An article by Campolonghi and Orru' (2024) cautioned against the long-term use of psychiatric medicine to treat certain psychological disturbances where there is no objective medical evidence of an abnormal brain. The drug-centered approach is based on symptomatic relief. The possibility of defects in neurotransmitters as causative agents is an assumption rather than a scientific fact. Drugs can help, they say, in certain acute conditions, but long-term use can interfere with the healthy function of neurotransmitters and can create a chemical imbalance instead of resolving an imbalance. The new imbalance can be diagnosed as a relapse needing an increased dosage or can be diagnosed as the sign of an additional diagnosis for which more drugs are prescribed. Consequently, the drug-centered treatment has potential problems of its own if it actually worsens a situation.
Another kind of comparison between psychotherapy and medication involves a passive-active dimension. Taking medication is a passive process for the recipients, who put pills in their mouths, swallow, and experience their effects. Psychotherapy needs an active approach to work. The therapist doesn't provide the treatment while their patients, in turn, sit there and accept it. The patient must at least make an equal or better contribution. As Shedler (Aftab, 2020) said in his conversation with Aftab, "A therapist may suggest connections or raise hypotheses for consideration, but it is a mutual process of discovery. The patient is the final arbiter of his own experience, always (p.?)" (I deal with this issue on the page Therapy Partners and its Update on my Blog).
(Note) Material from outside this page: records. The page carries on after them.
(* ===== verification/Qsort.v ===== *)
(** * qsort() of the C library: [src/lib/libc/gen/qsort.c]

    The array is its bytes; a pointer into it is its distance from the first byte.  The comparison routine is an
    argument, a function of the two records its pointers lead to.  Definitions, and the step from bytes to records. *)

From S2P Require Import Prelude.
From stdpp Require Import prelude list numbers.
From Stdlib Require Import ZArith Lia.

Local Open Scope Z_scope.
Local Open Scope kern_scope.

Definition THRESH : Z := 4.
Definition MTHRESH : Z := 6.

Section Qsort.
Context (qsz : Z) (compar : list Z -> list Z -> Z).
Notation mem := (list Z).

Definition thresh : Z := qsz * THRESH.
Definition mthresh : Z := qsz * MTHRESH.

(** [qcmp(p, q)] *)
Definition record_at (p : Z) (m : mem) : res (list Z) :=
  if (0 <=? p) && (p + qsz <=? Z.of_nat (length m)) then mret (take (Z.to_nat qsz) (drop (Z.to_nat p) m)) else Fault.
Definition qcmp (p q : Z) (m : mem) : res Z := x ← record_at p m; y ← record_at q m; mret (compar x y).

(** The loops that exchange [ii] bytes. *)
Fixpoint swap (ii : nat) (i j : Z) (m : mem) : res mem :=
  match ii with
  | O => mret m
  | S ii => c ← rdz m i; d ← rdz m j; m ← wrz m i d; m ← wrz m j c; swap ii (i + 1) (j + 1) m
  end.

(** ** qst() *)

Definition median (base mid max : Z) (m : mem) : res mem :=
  let jj := base in
  let i := mid in
  c ← qcmp jj i m;
  let j := if 0 <? c then jj else i in
  let tmp := max - qsz in
  c ← qcmp j tmp m;
  j ← (if 0 <? c then
         let j := if j =? jj then i else jj in
         c ← qcmp j tmp m;
         mret (if c <? 0 then tmp else j)
       else mret j);
  if j =? i then mret m else swap (Z.to_nat qsz) i j m.

(** [while (i < mid && qcmp(i, mid) <= 0) i += qsz] *)
Fixpoint pass_low (fuel : nat) (i mid : Z) (m : mem) : res Z :=
  if i <? mid then
    c ← qcmp i mid m;
    if c <=? 0 then match fuel with O => Fault | S fuel => pass_low fuel (i + qsz) mid m end else mret i
  else mret i.

(** [while (j > mid) ...]: nothing is found, or two records are to be exchanged: [i] and [jj], with [j], [mid] and [i] after that. *)
Inductive found := Through (j : Z) | Exchange (jj j mid tmp : Z).
Fixpoint pass_high (fuel : nat) (i mid j : Z) (m : mem) : res found :=
  if mid <? j then
    c ← qcmp mid j m;
    if c <=? 0 then match fuel with O => Fault | S fuel => pass_high fuel i mid (j - qsz) m end
    else if i =? mid then mret (Exchange j j j (i + qsz))
    else mret (Exchange j (j - qsz) mid (i + qsz))
  else mret (Through j).

(** The discriminator ends at the pointer that is returned. *)
Fixpoint qst_part (fuel : nat) (i j mid : Z) (m : mem) : res (Z * mem) :=
  match fuel with
  | O => Fault
  | S fuel =>
      i ← pass_low (length m) i mid m;
      r ← pass_high (length m) i mid j m;
      match r with
      | Exchange jj j mid tmp => m ← swap (Z.to_nat qsz) i jj m; qst_part fuel tmp j mid m
      | Through j =>
          if i =? mid then mret (mid, m)
          else m ← swap (Z.to_nat qsz) i mid m; qst_part fuel i (j - qsz) i m
      end
  end.

Fixpoint qst_loop (fuel : nat) (base max lo : Z) (m : mem) : res mem :=
  match fuel with
  | O => Fault
  | S fuel =>
      let mid := base + qsz * Z.shiftr (lo `quot` qsz) 1 in
      m ← (if mthresh <=? lo then median base mid max m else mret m);
      '(j, m) ← qst_part (S (length m)) base (max - qsz) mid m;
      let i := j + qsz in
      let lo := j - base in
      let hi := max - i in
      if lo <=? hi then
        m ← (if thresh <=? lo then qst_loop fuel base j (j - base) m else mret m);
        if thresh <=? hi then qst_loop fuel i max hi m else mret m
      else
        m ← (if thresh <=? hi then qst_loop fuel i max (max - i) m else mret m);
        if thresh <=? lo then qst_loop fuel base j lo m else mret m
  end.
Definition qst (base max : Z) (m : mem) : res mem := qst_loop (length m) base max (max - base) m.

(** ** qsort() *)

(** The least of the records before [hi]. *)
Fixpoint find_min (fuel : nat) (j lo hi : Z) (m : mem) : res Z :=
  let lo := lo + qsz in
  if lo <? hi then
    match fuel with
    | O => Fault
    | S fuel => c ← qcmp j lo m; find_min fuel (if 0 <? c then lo else j) lo hi m
    end
  else mret j.

(** [while (qcmp(hi -= qsz, min) > 0);] *)
Fixpoint find_place (fuel : nat) (hi min : Z) (m : mem) : res Z :=
  let hi := hi - qsz in
  c ← qcmp hi min m;
  if 0 <? c then match fuel with O => Fault | S fuel => find_place fuel hi min m end else mret hi.

(** One byte of each record from [hi] on moves to the next record, up to the one at [i]. *)
Fixpoint shift_bytes (fuel : nat) (i hi : Z) (m : mem) : res (Z * mem) :=
  let j := i - qsz in
  if hi <=? j then
    match fuel with
    | O => Fault
    | S fuel => c ← rdz m j; m ← wrz m i c; shift_bytes fuel j hi m
    end
  else mret (i, m).
(** [n] bytes of the record from [min] on are left. *)
Fixpoint insert_bytes (n : nat) (min hi : Z) (m : mem) : res mem :=
  match n with
  | O => mret m
  | S n =>
      let lo := min + Z.of_nat n in
      c ← rdz m lo;
      '(i, m) ← shift_bytes (length m) lo hi m;
      m ← wrz m i c;
      insert_bytes n min hi m
  end.

Fixpoint insertion (fuel : nat) (min max : Z) (m : mem) : res mem :=
  let min := min + qsz in
  if min <? max then
    match fuel with
    | O => Fault
    | S fuel =>
        hi ← find_place (length m) min min m;
        let hi := hi + qsz in
        m ← (if hi =? min then mret m else insert_bytes (Z.to_nat qsz) min hi m);
        insertion fuel min max m
    end
  else mret m.

Definition qsort (n : Z) (m : mem) : res mem :=
  if n <=? 1 then mret m
  else
    let max := n * qsz in
    '(hi, m) ← (if THRESH <=? n then m ← qst 0 max m; mret (thresh, m) else mret (max, m));
    j ← find_min (length m) 0 0 hi m;
    m ← (if j =? 0 then mret m else swap (Z.to_nat qsz) j 0 m);
    insertion (length m) 0 max m.
End Qsort.

Example qsort3 : qsort 1 (fun x y => hd 0 x - hd 0 y) 12 [5;3;9;1;7;7;2;8;0;4;6;3] = Ok [0;1;2;3;3;4;5;6;7;7;8;9].
Proof. vm_compute. reflexivity. Qed.
Example qsort2 : qsort 2 (fun x y => hd 0 x - hd 0 y) 5 [5;50;3;30;9;90;1;10;7;70] = Ok [1;10;3;30;5;50;7;70;9;90].
Proof. vm_compute. reflexivity. Qed.

(** ** qsort(): from bytes to records

    The loops over the bytes of records exchange two records, or move one in front of others; a comparison is one of records. *)

(** The list with [x] at its place [i] ([f] of every other place), by its places. *)
Lemma list_ext_len {A} (l1 l2 : list A) : length l1 = length l2 -> (forall i, (i < length l1)%nat -> l1 !! i = l2 !! i) -> l1 = l2.
Proof.
  intros Hl H. apply list_eq. intros i. destruct (decide (i < length l1)%nat) as [Hi|Hi]; [by apply H|]. rewrite !lookup_ge_None_2 by lia. done.
Qed.

Section Mem.
Context (w : nat) (Hw : (0 < w)%nat).
(* ===== verification/QsortThms.v ===== *)
(** * qsort(): it sorts

    For a comparison that is total and transitive: the result is a permutation of the records, in order.  qst() leaves runs
    of fewer than four records, all of which are in place against each other; so the least record is among the first four, and
    the insertion sort stops at it. *)

From S2P Require Import Prelude Qsort.
From stdpp Require Import prelude list numbers.
From Stdlib Require Import ZArith Lia Sorted.

Local Open Scope Z_scope.
Local Open Scope kern_scope.

(** What the caller has to see to. *)
Class Comparison (compar : list Z -> list Z -> Z) : Prop := {
  cmp_total x y : compar x y <= 0 \/ compar y x <= 0;
  cmp_trans x y z : compar x y <= 0 -> compar y z <= 0 -> compar x z <= 0
}.

(** ** Exchanges are permutations *)

Lemma exch_perm i j rs : exch i j rs ≡ₚ rs.
Proof.
  assert (forall i j rs, (i < j)%nat -> exch i j rs ≡ₚ rs) as H.
  { clear. intros i j rs Hij. unfold exch. destruct (rs !! i) as [x|] eqn:Hx; [|done]. destruct (rs !! j) as [y|] eqn:Hy; [|done].
    rewrite <- (take_drop_middle _ _ _ Hx). set (l1 := take i rs). assert (length l1 = i) as L1 by (subst l1; rewrite length_take; apply lookup_lt_Some in Hx; lia).
    assert (drop (S i) rs !! (j - S i)%nat = Some y) as Hy' by (rewrite lookup_drop, <- Hy; f_equal; lia).
    rewrite <- (take_drop_middle _ _ _ Hy'). set (l2 := take (j - S i) (drop (S i) rs)). set (l3 := drop _ (drop _ _)).
    assert (length l2 = j - S i)%nat as L2 by (subst l2; rewrite length_take; apply lookup_lt_Some in Hy'; lia).
    rewrite (insert_app_r_alt _ _ j) by lia. replace (j - length l1)%nat with (S (j - S i)) by lia. rewrite list_insert_cons_S || cbn [list_insert insert]. rewrite insert_app_r_alt by lia.
    rewrite L1, Nat.sub_diag, (insert_app_r_alt l2) by lia. rewrite L2, Nat.sub_diag. cbn. f_equiv. rewrite <- !Permutation_middle. apply perm_swap. }
  destruct (decide (i = j)) as [->|Hn]; [|destruct (decide (i < j)%nat) as [?|?]; [by apply H|]].
  - unfold exch. destruct (rs !! j) eqn:E; [|done]. by rewrite list_insert_insert_eq, list_insert_id.
  - rewrite <- (H j i rs) at 2 by lia. unfold exch. destruct (rs !! i), (rs !! j); try done. by rewrite list_insert_insert_ne.
Qed.

Section Sort.
Context (w : nat) (Hw : (0 < w)%nat) (compar : list Z -> list Z -> Z) `{!Comparison compar}.
Implicit Types rs : list (list Z).
Notation qsz := (Z.of_nat w).
Notation ptr := (ptr w).
Notation records := (records w).
Notation le x y := (compar x y <= 0).

Lemma gt_le x y : ~ le x y -> le y x.
Proof. by destruct (cmp_total x y). Qed.

(** [rs'] is [rs] with the records from [b] to [e] in another order. *)
Record inside (b e : nat) rs rs' : Prop := Inside {
  in_perm : rs' ≡ₚ rs;
  in_out k : (k < b \/ e <= k)%nat -> rs' !! k = rs !! k
}.

#[local] Instance inside_refl b e : Reflexive (inside b e).
Proof. by split. Qed.
#[local] Instance inside_trans b e : Transitive (inside b e).
Proof. intros r1 r2 r3 [P1 O1] [P2 O2]. split; [by rewrite P2|]. intros k Hk. by rewrite O2, O1. Qed.
Lemma inside_mono b e b' e' rs rs' : (b' <= b)%nat -> (e <= e')%nat -> inside b e rs rs' -> inside b' e' rs rs'.
Proof. intros Hb He [P O]. split; [done|]. intros k Hk. apply O. lia. Qed.
Lemma inside_length b e rs rs' : inside b e rs rs' -> length rs' = length rs.
Proof. intros [P _]. by rewrite P. Qed.
Lemma inside_records b e rs rs' : inside b e rs rs' -> records rs -> records rs'.
Proof. intros [P _]. unfold records. by rewrite P. Qed.
Lemma inside_exch b e rs i j : (b <= i < e)%nat -> (b <= j < e)%nat -> (e <= length rs)%nat -> inside b e rs (exch i j rs).
Proof. intros Hi Hj He. split; [apply exch_perm|]. intros k Hk. rewrite (exch_lookup w Hw) by lia. by rewrite !decide_False by lia. Qed.

Lemma inside_from b e rs rs' k x : inside b e rs rs' -> (b <= k < e)%nat -> (e <= length rs)%nat -> rs' !! k = Some x -> exists k', (b <= k' < e)%nat /\ rs !! k' = Some x.
Proof.
  intros Hi Hk He Hx. pose proof (inside_length _ _ _ _ Hi) as Hl. destruct Hi as [P O].
  assert (take b rs' = take b rs) as E1 by (apply list_eq; intros i; destruct (decide (i < b)%nat); [by rewrite !lookup_take_lt, O by lia|by rewrite !lookup_take_ge by lia]).
  assert (drop e rs' = drop e rs) as E2 by (apply list_eq; intros i; rewrite !lookup_drop; apply O; lia).
  assert (forall r : list (list Z), take b r ++ take (e - b) (drop b r) ++ drop e r = r) as Ed.
  { intros r. rewrite <- (take_drop b r) at 4. f_equal. rewrite <- (take_drop (e - b) (drop b r)) at 2. f_equal. rewrite drop_drop. f_equal. lia. }
  rewrite <- (Ed rs), <- (Ed rs'), E1, E2 in P. apply Permutation_app_inv_l, Permutation_app_inv_r in P.
  assert (x ∈ take (e - b) (drop b rs')) as Hin. { apply list_elem_of_lookup_2 with (i := (k - b)%nat). rewrite lookup_take_lt, lookup_drop by lia. rewrite <- Hx. f_equal. lia. }
  rewrite P in Hin. apply list_elem_of_lookup_1 in Hin as [i Hi]. pose proof (lookup_lt_Some _ _ _ Hi) as Hil. rewrite length_take in Hil. rewrite lookup_take_lt, lookup_drop in Hi by lia. exists (b + i)%nat. split; [lia|done].
Qed.

(** ** qst() *)

(** The records from [b] to [e] that are no greater, or no less, than [v]. *)
Definition low (b e : nat) (v : list Z) rs : Prop := forall k x, (b <= k < e)%nat -> rs !! k = Some x -> le x v.
Definition high (b e : nat) (v : list Z) rs : Prop := forall k x, (b <= k < e)%nat -> rs !! k = Some x -> le v x.

Lemma inside_low b e v rs rs' : inside b e rs rs' -> (e <= length rs)%nat -> low b e v rs -> low b e v rs'.
Proof. intros Hi He Hl k x Hk Hx. destruct (inside_from _ _ _ _ _ _ Hi Hk He Hx) as (k' & ? & ?). by eapply Hl. Qed.
Lemma inside_high b e v rs rs' : inside b e rs rs' -> (e <= length rs)%nat -> high b e v rs -> high b e v rs'.
Proof. intros Hi He Hl k x Hk Hx. destruct (inside_from _ _ _ _ _ _ Hi Hk He Hx) as (k' & ? & ?). by eapply Hl. Qed.

Lemma median_spec b mid e rs : records rs -> (b <= mid < e)%nat -> (e <= length rs)%nat ->
  exists rs', median qsz compar (ptr b) (ptr mid) (ptr e) (concat rs) = Ok (concat rs') /\ inside b e rs rs'.
Proof.
  intros H Hm He. unfold median. destruct (lookup_lt_is_Some_2 rs b ltac:(lia)) as [x Hx], (lookup_lt_is_Some_2 rs mid ltac:(lia)) as [y Hy], (lookup_lt_is_Some_2 rs (e - 1) ltac:(lia)) as [z Hz].
  rewrite (qcmp_spec w Hw _ _ _ _ _ _ H Hx Hy). kstep. rewrite ptr_pred by lia.
  set (j := if 0 <? compar x y then b else mid). assert ((if 0 <? compar x y then ptr b else ptr mid) = ptr j) as -> by (subst j; by destruct (0 <? _)).
  assert (b <= j < e)%nat as Hj by (subst j; destruct (0 <? _); lia). destruct (lookup_lt_is_Some_2 rs j ltac:(lia)) as [u Hu]. rewrite (qcmp_spec w Hw _ _ _ _ _ _ H Hu Hz). kstep.
  assert (exists j', (b <= j' < e)%nat /\ (if 0 <? compar u z then c ← qcmp qsz compar (if ptr j =? ptr b then ptr mid else ptr b) (ptr (e - 1)) (concat rs); mret (if c <? 0 then ptr (e - 1) else if ptr j =? ptr b then ptr mid else ptr b) else mret (ptr j)) = Ok (ptr j')) as (j' & Hj' & ->).
  { destruct (0 <? compar u z); [|by exists j]. set (k := if ptr j =? ptr b then mid else b). assert ((if ptr j =? ptr b then ptr mid else ptr b) = ptr k) as -> by (subst k; by destruct (_ =? _)).
    assert (b <= k < e)%nat as Hk by (subst k; destruct (_ =? _); lia). destruct (lookup_lt_is_Some_2 rs k ltac:(lia)) as [t Ht]. rewrite (qcmp_spec w Hw _ _ _ _ _ _ H Ht Hz). kstep.
    destruct (_ <? 0); [exists (e - 1)%nat; split; [lia|done]|by exists k]. }
  kstep. rewrite ptr_eqb by done. destruct (Nat.eqb_spec j' mid) as [->|Hn]; [by exists rs|]. rewrite Nat2Z.id, swap_flat by (done || lia). eexists. split; [done|]. by apply inside_exch.
Qed.

Lemma pass_low_spec fuel : forall rs b i mid v, records rs -> rs !! mid = Some v -> (b <= i <= mid)%nat -> (mid - i <= fuel)%nat -> low b i v rs ->
  exists i', pass_low qsz compar fuel (ptr i) (ptr mid) (concat rs) = Ok (ptr i') /\ (i <= i' <= mid)%nat /\ low b i' v rs /\ (i' = mid \/ exists x, rs !! i' = Some x /\ ~ le x v).
Proof.
  induction fuel as [|fuel IH]; intros rs b i mid v H Hv Hi Hf Hl; cbn [pass_low]; rewrite ptr_ltb by done; destruct (Nat.ltb_spec i mid).
  - lia.
  - exists i. split_and!; [done|lia..|done|left; lia].
  - destruct (lookup_lt_is_Some_2 rs i ltac:(apply lookup_lt_Some in Hv; lia)) as [x Hx]. rewrite (qcmp_spec w Hw _ _ _ _ _ _ H Hx Hv). kstep. destruct (Z.leb_spec (compar x v) 0).
    + rewrite ptr_S by done. destruct (IH rs b (S i) mid v H Hv) as (i' & -> & ? & ? & ?); [lia|lia| |exists i'; split_and!; [done|lia|lia|done|done]].
      intros k y Hk Hy. destruct (decide (k = i)) as [->|]; [by simplify_eq|]. eapply Hl; [|done]. lia.
    + exists i. split_and!; [done|lia..|done|right; exists x; split; [done|lia]].
  - exists i. split_and!; [done|lia..|done|left; lia].
Qed.

(** What pass_high() finds. *)
Definition found_ok (e i mid j : nat) (v : list Z) rs (r : found) : Prop :=
  r = Through (ptr mid) /\ high (S mid) e v rs \/
  exists j' x, (mid < j' <= j)%nat /\ high (S j') e v rs /\ rs !! j' = Some x /\ ~ le v x /\
    r = if (i =? mid)%nat then Exchange (ptr j') (ptr j') (ptr j') (ptr (S i)) else Exchange (ptr j') (ptr (j' - 1)) (ptr mid) (ptr (S i)).

Lemma pass_high_spec fuel : forall rs e i mid j v, records rs -> rs !! mid = Some v -> (mid <= j < e)%nat -> (e <= length rs)%nat -> (j - mid <= fuel)%nat -> high (S j) e v rs ->
  exists r, pass_high qsz compar fuel (ptr i) (ptr mid) (ptr j) (concat rs) = Ok r /\ found_ok e i mid j v rs r.
Proof.
  induction fuel as [|fuel IH]; intros rs e i mid j v H Hv Hj He Hf Hh; cbn [pass_high]; rewrite ptr_ltb by done; destruct (Nat.ltb_spec mid j).
  - lia.
  - replace j with mid in * by lia. eexists. split; [done|]. by left.
  - destruct (lookup_lt_is_Some_2 rs j ltac:(lia)) as [x Hx]. rewrite (qcmp_spec w Hw _ _ _ _ _ _ H Hv Hx). kstep. destruct (Z.leb_spec (compar v x) 0).
    + rewrite ptr_pred by lia. destruct (IH rs e i mid (j - 1)%nat v H Hv) as (r & -> & Hr); [lia|done|lia| |].
      { intros k y Hk Hy. destruct (decide (k = j)) as [->|]; [by simplify_eq|]. eapply Hh; [|done]. lia. }
      exists r. split; [done|]. destruct Hr as [?|(j' & y & ? & ?)]; [by left|right]. exists j', y. split; [lia|done].
    + rewrite ptr_eqb by done. exists (if (i =? mid)%nat then Exchange (ptr j) (ptr j) (ptr j) (ptr (S i)) else Exchange (ptr j) (ptr (j - 1)) (ptr mid) (ptr (S i))).
      split; [rewrite ptr_S by done; rewrite ptr_pred by lia; by destruct (i =? mid)%nat|]. right. exists j, x. split; [lia|]. split; [done|]. split; [done|]. split; [lia|done].
  - replace j with mid in * by lia. eexists. split; [done|]. by left.
Qed.

(** What a partition comes to: the discriminator is in place. *)
Definition parted (b e : nat) rs rs' (mid : nat) : Prop :=
  inside b e rs rs' /\ (b <= mid < e)%nat /\ exists v, rs' !! mid = Some v /\ low b mid v rs' /\ high (S mid) e v rs'.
Campolonghi and Orru' (2024) suggested that psychiatry would best return to its roots within psychological theory and practice for some problems rather than continue to hold on to a rigid association with medicine. Research has repeatedly shown that the effects of psychodynamic therapy are considerable, long-lasting, and even increase over time after therapy has been terminated (Shedler, 2010).
REFERENCES
Aftab, A. (2020) Psychoanalysis and the re-enchantment of psychiatry: Jonathan Shedler, Ph.D. Psychiatric Times, July 29, 2020.
Campolonghi, S., & Orru', L. (2024). Psychiatry as a medical discipline: Epistemological and theoretical issues. Journal of Theoretical and Philosophical Psychology, 44(4), 300-311. https://doi.org/10.1037/teo0000256
Cipriani, A., Furukawa, T. A., Salanti, G. et al. (2018). Comparative efficacy and acceptability of 21 21 antidepressant drugs for the acute treatment of adults with major depressive disorder: A systematic review and network meta-analysis. Lancet, 391(10128), 1357-1366.
Shedler, J. (2010). The efficacy of psychodynamic psychotherapy. American Psychologist, 65(2), 98-109.